Cloud-based XAI Services for Assessing Open Repository Models Under Adversarial Attacks
- URL: http://arxiv.org/abs/2401.12261v4
- Date: Tue, 01 Oct 2024 03:41:26 GMT
- Title: Cloud-based XAI Services for Assessing Open Repository Models Under Adversarial Attacks
- Authors: Zerui Wang, Yan Liu,
- Abstract summary: We propose a cloud-based service framework that encapsulates computing components and assessment tasks into pipelines.
We demonstrate the application of XAI services for assessing five quality attributes of AI models.
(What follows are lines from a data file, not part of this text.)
(* ===== verification/_CoqProject ===== *)
-Q . S2P
Prelude.v
Externals.v
StorageLayout.v
Types.v
Merkle.v
Instances.v
MerkleSpec.v
RequestLeaf.v
MerkleTests.v
MerkleZeros.v
LeafTests.v
Keccak.v
VectorTests.v
KeyFiles.v
TestUtils.v
LeafVectors.v
Mpt.v
MptSpec.v
MptClaims.v
TrieTests.v
QueueTests.v
QueueSuite.v
ProofTests.v
MptWitness.v
StoreHash.v
Consensus.v
ConsensusSpec.v
ConsensusWitness.v
Detector.v
DetectorSpec.v
Notice.v
BridgeHead.v
BridgeHeadSpec.v
Observer.v
System.v
SystemSpec.v
SystemWitness.v
SystemWindows.v
SystemProgress.v
Channels.v
ChannelsSpec.v
ChannelsProgress.v
ChannelsWitness.v
Supervision.v
Json.v
NoticeCodec.v
NoticeCodecSpec.v
Checkpoint.v
SystemFresh.v
SystemFreshWitness.v
CodecWitness.v
DetectorWitness.v
Rpc.v
ExecutionRpc.v
ExecutionRpcSpec.v
ExecutionRpcComplete.v
ExecutionRpcWitness.v
ExecutionRpcErrors.v
ConsensusRpc.v
ConsensusRpcSpec.v
ConsensusRpcWitness.v
FixtureGenerator.v
EndToEnd.v
EndToEndWitness.v
ProverConfig.v
ProverConfigSpec.v
Env.v
EnvSpec.v
LocalProver.v
Logging.v
Startup.v
StartupWitness.v
Lemma length_le_bytes n z : length (le_bytes n z) = n.
Proof. revert z. induction n; intros; simpl; auto. Qed.
Lemma le_val_le_bytes n z : le_val (le_bytes n z) = z `mod` 256 ^ Z.of_nat n.
Proof.
  revert z. induction n as [|n IH]; intros z; simpl.
  - by rewrite Z.mod_1_r.
  - rewrite IH, byte_Z_of_Z. change (Z.pos (Pos.of_succ_nat n)) with (Z.of_nat (S n)).
    rewrite pow256_S. rewrite Z.rem_mul_r; [lia|lia|apply pow256_pos].
Qed.
Lemma le_val_bound bs : 0 ≤ le_val bs < 256 ^ Z.of_nat (length bs).
Proof.
  induction bs as [|b bs IH]; [done|].
  change (le_val (b :: bs)) with (byte_Z b + 256 * le_val bs). simpl length. rewrite pow256_S.
  pose proof (byte_Z_range b). lia.
Qed.
Lemma le_bytes_le_val bs : le_bytes (length bs) (le_val bs) = bs.
Proof.
  induction bs as [|b bs IH]; simpl; [done|].
  pose proof (byte_Z_range b). f_equal.
  - apply byte_Z_inj. rewrite byte_Z_of_Z, Z.mul_comm, Z.mod_add by lia. by apply Z.mod_small.
  - rewrite Z.mul_comm, Z.div_add, Z.div_small by lia. done.
Qed.
Lemma le_val_inj bs cs : length bs = length cs → le_val bs = le_val cs → bs = cs.
Proof. intros Hl Hv. by rewrite <-(le_bytes_le_val bs), <-(le_bytes_le_val cs), Hl, Hv. Qed.
Lemma le_val_app bs cs : le_val (bs ++ cs) = le_val bs + 256 ^ Z.of_nat (length bs) * le_val cs.
Proof.
  induction bs as [|b bs IH].
  - rewrite Z.pow_0_r. simpl. lia.
  - simpl app. simpl length. rewrite pow256_S.
    change (le_val (b :: ?l)) with (byte_Z b + 256 * le_val l). rewrite IH. lia.
Qed.
Lemma le_val_zeros n : le_val (replicate n x00) = 0.
Proof. induction n as [|n IH]; simpl; [done|]. rewrite IH. done. Qed.

Lemma length_be_bytes n z : length (be_bytes n z) = n.
Proof. unfold be_bytes. by rewrite length_reverse, length_le_bytes. Qed.
Lemma be_val_be_bytes n z : be_val (be_bytes n z) = z `mod` 256 ^ Z.of_nat n.
Proof. unfold be_val, be_bytes. by rewrite reverse_involutive, le_val_le_bytes. Qed.
Lemma be_val_bound bs : 0 ≤ be_val bs < 256 ^ Z.of_nat (length bs).
Proof. unfold be_val. rewrite <-(length_reverse bs). apply le_val_bound. Qed.
Lemma be_bytes_be_val bs : be_bytes (length bs) (be_val bs) = bs.
Proof.
  unfold be_bytes, be_val. by rewrite <-(length_reverse bs), le_bytes_le_val, reverse_involutive.
Qed.
Lemma be_val_inj bs cs : length bs = length cs → be_val bs = be_val cs → bs = cs.
Proof. intros Hl Hv. by rewrite <-(be_bytes_be_val bs), <-(be_bytes_be_val cs), Hl, Hv. Qed.
Lemma be_bytes_inj n a b : 0 ≤ a < 256 ^ Z.of_nat n → 0 ≤ b < 256 ^ Z.of_nat n →
  be_bytes n a = be_bytes n b → a = b.
Proof.
  intros Ha Hb H. rewrite <-(Z.mod_small a (256 ^ Z.of_nat n)), <-(Z.mod_small b (256 ^ Z.of_nat n)) by done.
  by rewrite <-!be_val_be_bytes, H.
Qed.

(** ** Lemmas: slices and vectors *)

Lemma slice_Ok {E A} (l : list A) a b s :
  slice (E:=E) l a b = Ok s ↔ (a ≤ b ≤ length l)%nat ∧ s = take (b - a) (drop a l).
Proof. unfold slice. case_decide; naive_solver. Qed.
Lemma slice_in {E A} (l : list A) a b :
  (a ≤ b ≤ length l)%nat → slice (E:=E) l a b = Ok (take (b - a) (drop a l)).
Proof. intros. by apply slice_Ok. Qed.
Lemma index_in {E A} (l : list A) i x : l !! i = Some x → index (E:=E) l i = Ok x.
Proof. intros H. unfold index. by rewrite H. Qed.
Lemma vec_set_in {E A} (l : list A) i x :
  (i < length l)%nat → vec_set (E:=E) l i x = Ok (<[i:=x]> l).
Proof. intros. unfold vec_set. by rewrite decide_True. Qed.

(** [for (i, c) in l.iter().enumerate() { v[i] = g(c)?; }] fills a vector of the length of [l]. *)
Lemma enum_fill {E A B} (R : A → B → Prop) (g : A → res E B) (d : B) (l : list A) :
  Forall (λ c, ∃ z, g c = Ok z ∧ R c z) l →
  ∃ zs, try_fold (λ zs '(i, c), z ← g c; vec_set zs i z) (replicate (length l) d) (enumerate l) = Ok zs ∧
    Forall2 R l zs.
Proof.
  intros Hall. unfold enumerate.
  cut (∀ k pre, k = length pre → ∃ zs,
    try_fold (λ zs '(i, c), z ← g c; vec_set zs i z) (pre ++ replicate (length l) d)
      (imap (λ j c, (k + j, c)%nat) l) = Ok (pre ++ zs) ∧ Forall2 R l zs).
  { intros H. destruct (H 0%nat []) as (zs & ? & ?); [done|]. by exists zs. }
  induction Hall as [|c l (z & Hg & Hz) Hall IH]; intros k pre Hk.
  - exists []. simpl. by rewrite app_nil_r.
  - cbn [imap try_fold]. rewrite Hg, Ok_bind, vec_set_in by (rewrite length_app; simpl; lia).
    rewrite Ok_bind. simpl length. rewrite replicate_S, insert_app_r_alt by lia.
    replace (k + 0 - length pre)%nat with 0%nat by lia. simpl.
    destruct (IH (S k) (pre ++ [z])) as (zs & Hf & Hzs); [rewrite length_app; simpl; lia|].
    exists (z :: zs). rewrite <-!app_assoc in Hf. split; [|by constructor].
    simpl in Hf. etrans; [|exact Hf]. f_equal. apply imap_ext. intros. simpl. f_equal. lia.
Qed.

(** ** Lemmas: machine integers *)

Lemma uint_eq {w} (a b : uint w) : uint_Z a = uint_Z b → a = b.
Proof. destruct a as [a Ha], b as [b Hb]; simpl. intros ->. f_equal. apply proof_irrel. Qed.
Lemma uint_eq_iff {w} (a b : uint w) : a = b ↔ uint_Z a = uint_Z b.
Proof. split; [by intros ->|apply uint_eq]. Qed.
Lemma uint_range {w} (a : uint w) : 0 ≤ uint_Z a < 2 ^ Z.of_nat w.
Proof. destruct a as [a H]; simpl. by apply bool_decide_unpack in H. Qed.
#[global] Instance uint_eq_dec w : EqDecision (uint w).
Proof. refine (λ a b, cast_if (decide (uint_Z a = uint_Z b))); by rewrite uint_eq_iff. Defined.
Lemma uint_Z_to_uint w z : uint_Z (to_uint w z) = z `mod` 2 ^ Z.of_nat w.
Proof. done. Qed.
Lemma to_uint_small w z : 0 ≤ z < 2 ^ Z.of_nat w → uint_Z (to_uint w z) = z.
Proof. intros. by apply Z.mod_small. Qed.
Lemma to_uint_id {w} (a : uint w) : to_uint w a = a.
Proof. apply uint_eq. simpl. apply Z.mod_small, uint_range. Qed.
#[global] Program Instance uint_countable w : Countable (uint w) :=
  inj_countable uint_Z (λ z, Some (to_uint w z)) _.
Next Obligation. intros w a. apply (f_equal Some), to_uint_id. Qed.
#[global] Instance uint_inhabited w : Inhabited (uint w) := populate (to_uint w 0).
Lemma uadd_small {w} (a b : uint w) : a + b < 2 ^ Z.of_nat w → uint_Z (uadd a b) = a + b.
Proof. intros. apply Z.mod_small. pose proof (uint_range a). pose proof (uint_range b). lia. Qed.
Lemma usub_small {w} (a b : uint w) : b ≤ a → uint_Z (usub a b) = a - b.
Proof. intros. apply Z.mod_small. pose proof (uint_range a). pose proof (uint_range b). lia. Qed.
Lemma umin_Z {w} (a b : uint w) : uint_Z (umin a b) = Z.min a b.
Proof. unfold umin. case_decide; lia. Qed.
Lemma ucast_wider {w} (w' : nat) (a : uint w) : (w ≤ w')%nat → uint_Z (ucast w' a) = a.
Proof.
  intros. apply Z.mod_small. pose proof (uint_range a).
  pose proof (Z.pow_le_mono_r 2 (Z.of_nat w) (Z.of_nat w')). lia.
Qed.

(** Range facts of every machine integer in the context, with the widths evaluated. *)
Ltac uint_bounds :=
  repeat match goal with
  | a : uint ?w |- _ =>
    lazymatch goal with
    | _ : 0 ≤ uint_Z a < _ |- _ => fail
    | _ => let H := fresh "Hr" in pose proof (uint_range a) as H
    end
  end;
  change (2 ^ Z.of_nat 64) with 18446744073709551616 in *;
  change (2 ^ Z.of_nat 8) with 256 in *.
Ltac uint_lia := uint_bounds; lia.

(** ** Lemmas: fixed arrays *)

Section FixedBytesLemmas.
Context {n : nat}.
Lemma fb_eq (a b : FixedBytes n) : fb_bytes a = fb_bytes b → a = b.
Proof. destruct a as [a Ha], b as [b Hb]; simpl. intros ->. f_equal. apply proof_irrel. Qed.
Lemma fb_eq_iff (a b : FixedBytes n) : a = b ↔ fb_bytes a = fb_bytes b.
Proof. split; [by intros ->|apply fb_eq]. Qed.
Lemma length_fb (a : FixedBytes n) : length (fb_bytes a) = n.
Proof. destruct a as [a H]; simpl. by apply bool_decide_unpack in H. Qed.
#[global] Instance fb_eq_dec : EqDecision (FixedBytes n).
Proof. refine (λ a b, cast_if (decide (fb_bytes a = fb_bytes b))); by rewrite fb_eq_iff. Defined.
Lemma from_slice_Ok {E} l (a : FixedBytes n) : from_slice (E:=E) n l = Ok a ↔ l = fb_bytes a.
Proof.
  unfold from_slice. destruct (decide _) as [H|H]; split; intros H'; try done.
  - by injection H' as <-.
  - f_equal. by apply fb_eq.
  - subst. by destruct H; apply length_fb.
Qed.
Lemma from_slice_fb {E} (a : FixedBytes n) : from_slice (E:=E) n (fb_bytes a) = Ok a.
Proof. by apply from_slice_Ok. Qed.
Lemma fb_be_val_inj (a b : FixedBytes n) : be_val (fb_bytes a) = be_val (fb_bytes b) → a = b.
Proof. intros H. apply fb_eq, be_val_inj; [by rewrite !length_fb|done]. Qed.
Lemma fb_be_val_bound (a : FixedBytes n) : 0 ≤ be_val (fb_bytes a) < 256 ^ Z.of_nat n.
Proof. rewrite <-(length_fb a) at 3. apply be_val_bound. Qed.
Lemma fb_of_be_val (a : FixedBytes n) : fb_of_Z n (be_val (fb_bytes a)) = a.
Proof. apply fb_eq. simpl. rewrite <-(length_fb a) at 1. apply be_bytes_be_val. Qed.
End FixedBytesLemmas.
#[global] Program Instance fb_countable n : Countable (FixedBytes n) :=
  inj_countable fb_bytes (λ l, match decide (length l = n) with
    | left H => Some (MkFixed l (bool_decide_pack _ H)) | right _ => None end) _.
Next Obligation.
  intros n a. simpl. destruct (decide _) as [H|[]]; [|apply length_fb]. f_equal. by apply fb_eq.
Qed.
#[global] Instance fb_inhabited n : Inhabited (FixedBytes n) := populate (fb_zero n).
(** Writing at the first free offset of a zeroed buffer appends. *)
Lemma write_at_fill pre src k off : off = length pre → (length src ≤ k)%nat →
  write_at off src (pre ++ replicate k x00) = (pre ++ src) ++ replicate (k - length src) x00.
Proof.
  intros -> Hk. replace (replicate k x00) with (replicate (length src) x00 ++ replicate (k - length src) x00)
    by (rewrite <-replicate_add; f_equal; lia).
  rewrite write_at_app; [by rewrite app_assoc|done|by rewrite length_replicate].
Qed.
Lemma slice_mid {E} (pre s post : list byte) a b : a = length pre → b = (length pre + length s)%nat →
  slice (E:=E) (pre ++ s ++ post) a b = Ok s.
Proof.
  intros -> ->. rewrite slice_in by (rewrite !length_app; lia).
  rewrite drop_app_length. replace (length pre + length s - length pre)%nat with (length s) by lia.
  by rewrite take_app_length.
Qed.
Lemma read_fixed_mid n (pre : list byte) (v : FixedBytes n) post a b :
  a = length pre → b = (length pre + n)%nat → read_fixed n (pre ++ fb_bytes v ++ post) a b = Ok v.
Proof.
  intros Ha Hb. unfold read_fixed. rewrite slice_mid by (rewrite ?length_fb; done). rewrite Ok_bind.
  apply from_slice_fb.
Qed.
Lemma read_u64_mid (pre : list byte) (v : u64) post a b msg :
  a = length pre → b = (length pre + 8)%nat → read_u64 (pre ++ u64_to_be_bytes v ++ post) a b msg = Ok v.
Proof.
  intros Ha Hb. unfold read_u64. rewrite slice_mid by (rewrite ?length_u64_to_be; done). rewrite Ok_bind.
  unfold try_into_array. case_decide as H; [|by destruct H; apply length_u64_to_be].
  rewrite Ok_bind. f_equal. by apply u64_to_from_be.
Qed.
(** A read that succeeds returns the bytes of its range. *)
Lemma read_fixed_Ok n bytes a b (v : FixedBytes n) :
  read_fixed n bytes a b = Ok v → (a ≤ b ≤ length bytes)%nat ∧ fb_bytes v = take (b - a) (drop a bytes).
Proof. unfold read_fixed. intros (s & [Hr ->]%slice_Ok & H%from_slice_Ok)%bind_Ok. done. Qed.
Lemma read_u64_Ok bytes a b msg v :
  read_u64 bytes a b msg = Ok v → (a ≤ b ≤ length bytes)%nat ∧ u64_to_be_bytes v = take (b - a) (drop a bytes).
Proof.
  unfold read_u64. intros (s & [Hr ->]%slice_Ok & H)%bind_Ok. split; [done|].
  unfold try_into_array in H. case_decide; [|done]. simpl in H. injection H as <-.
  apply u64_from_to_be.
Qed.
(** Reads inside the buffer succeed. *)
Lemma read_fixed_total n bytes a b : (a ≤ b ≤ length bytes)%nat → (b - a)%nat = n →
  ∃ v, read_fixed n bytes a b = Ok v.
Proof.
  intros Hab Hn. unfold read_fixed. rewrite slice_in by done. rewrite Ok_bind.
  unfold from_slice. case_decide as H; [by eexists|]. destruct H.
  rewrite length_take, length_drop. lia.
Qed.
Lemma read_u64_total bytes a b msg : (a ≤ b ≤ length bytes)%nat → (b - a)%nat = 8%nat →
  ∃ v, read_u64 bytes a b msg = Ok v.
Proof.
  intros Hab Hn. unfold read_u64. rewrite slice_in by done. rewrite Ok_bind.
  unfold try_into_array. case_decide as H; [by eexists|]. destruct H.
  rewrite length_take, length_drop. lia.
Qed.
- Score: 7.500941533148728
- License:
- Abstract: The opacity of AI models necessitates both validation and evaluation before their integration into services. To investigate these models, explainable AI (XAI) employs methods that elucidate the relationship between input features and output predictions. The operations of XAI extend beyond the execution of a single algorithm, involving a series of activities that include preprocessing data, adjusting XAI to align with model parameters, invoking the model to generate predictions, and summarizing the XAI results. Adversarial attacks are well-known threats that aim to mislead AI models. The assessment complexity, especially for XAI, increases when open-source AI models are subject to adversarial attacks, due to various combinations. To automate the numerous entities and tasks involved in XAI-based assessments, we propose a cloud-based service framework that encapsulates computing components as microservices and organizes assessment tasks into pipelines. The current XAI tools are not inherently service-oriented. This framework also integrates open XAI tool libraries as part of the pipeline composition. We demonstrate the application of XAI services for assessing five quality attributes of AI models: (1) computational cost, (2) performance, (3) robustness, (4) explanation deviation, and (5) explanation resilience across computer vision and tabular cases. The service framework generates aggregated analysis that showcases the quality attributes for more than a hundred combination scenarios.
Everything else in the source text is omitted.